Another fun aspect of StarLogo is the discovery of emergent behavior. As an example from nature, no Wasp knows how to build a nest and yet collectively they do. How do simply programmed objects collaborate to perform complex tasks? The StarLogo demos include several activities that explore this swarm behavior. I can't wait until my kids are off from school these next couple of weeks so we can play with this stuff.

As an aside, we featured the piece on StarLogo because it's a great way to get people thinking about objects, encapsulation, and behavior. That was a compelling enough reason to run it on java.net. I didn't know until I read a draft of Mike's article that the programming is written in Java. It's a nice example of a cross-platform, solid, Java desktop application.


The fun continues in Also in Java Today. We link to the MacDevcenter piece Elementary Computer Graphics: Drawing with Pixels. This is Michael J. Norton's exploration into how you might start elementary school children thinking about how to program video games. He starts with teaching screen position with a tic-tac-toe example and leads them to setting pixels. The activities are a lot of fun and can easily be used in conjunction with Mike's StarLogo activities.

For the older but playful set, we link to the latest in Chris Adamson's series on programming with QuickTime Java. This time Chris looks at QT Audio as he builds an audio player that he calls QTBebop "that displays song metadata, band levels, and current time, all of which help introduce the useful audio-related tools provided by QuickTime to the Java developer."

Bonus Track: For kicks today, check out the Christmas Rhapsody featured at the top of the Pledge Drive home page. It's a fun Yule tide parody of the classic Queen song.


In Projects and Communities, we remind you that today is the Last day to snap holiday pics of Duke on vacation. Already we've received pictures that feature Duke and his family enjoying a day at the beach and a trip that Duke took to visit his favorite move star (the Duke of course). Our project spotlight this week is on the Web Services and XML community project jsr206-public. Now that JSR 206 JAXP 1.3 is in public review through January 15, 2004, you can find the spec, JavaDocs, and open issues on the java.net project.


Check out Craig Castelaz's latest cartoon in today's Weblogs . In The Catastrophe Cycle, Craig builds on Joshua's question about How do you develop. Craig references a paper that suggests "there are periodic breakdowns in the requirements gathering process. The researchers call these breakdowns, 'catastrophe cycles', and largely attributed them to a form of information or complexity overload."

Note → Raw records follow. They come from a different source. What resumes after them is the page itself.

(** C1. The move of a flow.  Request the connections a key selects, with events,
    and put what was sent into a process that has none of them: there each is
    live, as it is after the archive, under the same key; here each counts as
    moved, so that its packets are dropped.  All other connections are as before. *)
Theorem move_handover key proto p id order pk (s : state (A := A)) d
    (Hp : proto_table proto = Some p) (Hnd : NoDup order)
    (Hall : ∀ k, k ∈ order → exportable encoded key (NS.table p (ns s)) k) (Hfree : locked s = [])
    (Htab : ∀ k c, NS.table p (ns s) !! k = Some c → C.key c = Some k ∧ C.proto c = p)
    (Hnew : ∀ k, k ∈ order → NS.table p d !! k = None) :
  ∃ n' d' l, handle_get_proto encoded Hash key proto id true order s =
      Some (Z.of_nat (length l), mkState n' [] (sent s ++ l)) ∧
    put_all pk l d = Some d' ∧
    (∀ k, k ∈ order → selected key (NS.table p (ns s)) k →
       ∃ c c1 c2, NS.table p (ns s) !! k = Some c ∧
         NS.table p n' !! k = Some c1 ∧ C.HasMoved c1 = true ∧
         NS.table p d' !! k = Some c2 ∧ C.HasMoved c2 = false ∧ C.key c2 = Some k ∧ c2 = arrived c) ∧
    (∀ k, ¬ (k ∈ order ∧ selected key (NS.table p (ns s)) k) →
       NS.table p n' !! k = NS.table p (ns s) !! k ∧ NS.table p d' !! k = NS.table p d !! k).
Proof.
  have Hpk : p ≠ C.TRANSPORT_UNKNOWN.
  { move: Hp. unfold proto_table. intros ?. by repeat case_match; simplify_eq. }
  have [|T [l [Hrun [Hmsg Hae]]]] := get_loop_spec encoded Hash key id true p order 0 s Hpk Hnd.
  { move=> k Hk. split; first by apply Hall. rw Hfree. by apply not_elem_of_nil. }
  set sel := filter _ order in Hrun, Hmsg, Hae.
  have Hsel k : k ∈ sel ↔ k ∈ order ∧ selected key (NS.table p (ns s)) k.
  { rw /sel list_elem_of_filter. tauto. }
  have [|d' [Hput [Hd' _]]] := put_all_spec pk id p _ 0 sel l d Hpk (NoDup_filter _ _ Hnd) Hmsg Htab.
  { move=> k /Hsel [Hk _]. by apply Hnew. }
  exists (NS.set_table p T (ns s)), d', l.
  have HT k : NS.table p (NS.set_table p T (ns s)) !! k = T !! k by rw NS.table_set_table // decide_True.
  split; [|split; [|split]].
  - rw /handle_get_proto Hp Hrun Hfree. by move: (Hmsg) => [-> _].
  - done.
  - move=> k Hk Hs. have [c [Hc _]] := Hs. exists c, (exported id true c), (arrived c).
    have Hin : k ∈ sel by apply Hsel. have [Hck _] := Htab _ _ Hc.
    split_and! => //; [by rw HT Hae decide_True // Hc| |by rw Hd' decide_True // Hc].
    rw /exported /C.HasMoved /C.Moved. by case: (C.root_analyzer _).
  - move=> k Hk. rw HT Hae Hd'. by rw !decide_False // Hsel.
Qed.
End handover.

(** ** The statistics after a move *)

Section drift.
Context {A : Type} `{NS.StatisticsLaws A}.
Variable cfg : NS.config.
Implicit Types (c : C.Connection A) (d : NS.NetSessions A).
(* ===== verification/Tree.v ===== *)
(** Tree: the analyzers of a connection as a tree, Analyzer.cc / Analyzer.h.

    An analyzer has children, to which it passes what it extracts, and for each
    direction a chain of support analyzers, through which its own input comes.  A
    function works on the analyzer it is called for ([this]), with everything below
    it.  What the classes of analyzers do with their input is the parameter [Env]:
    it is a function on the whole state, so an analyzer can add, remove and call
    others meanwhile. *)
From S2P Require Import Prelude Flow IP Sdmbn.

Module AT.

Abbreviation bytes := (list Z) (only parsing).

#[global] Instance Tag_eq_dec : EqDecision SB.Tag.
Proof. solve_decision. Defined.

(** ** Data *)

(** What the members of an analyzer hold besides the lists; [at_] is its address, and
    [is_orig] belongs to support analyzers. *)
Record Info := mkInfo {
  at_ : nat;
  tag : SB.Tag;
  id : Z;
  is_orig : bool;
  output_handler : bool;
  protocol_confirmed : bool;
  skip : bool;
  finished : bool;
  removing : bool;
  moved : bool;
  timers_canceled : bool;
  timers : list nat
}.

Satya Komatineni points to an article that discusses the Role of filters in Architecture. He writes "Filters is an architectural concept that works hand in hand with factories. When factories create object or objects a filter provide an option to post-process these object or objects." John Mitchell also checks in with his response to Jim Cushing's Personal Progress entry. In Progress or Constipation John wonders if too many of us are stuck in adolescence.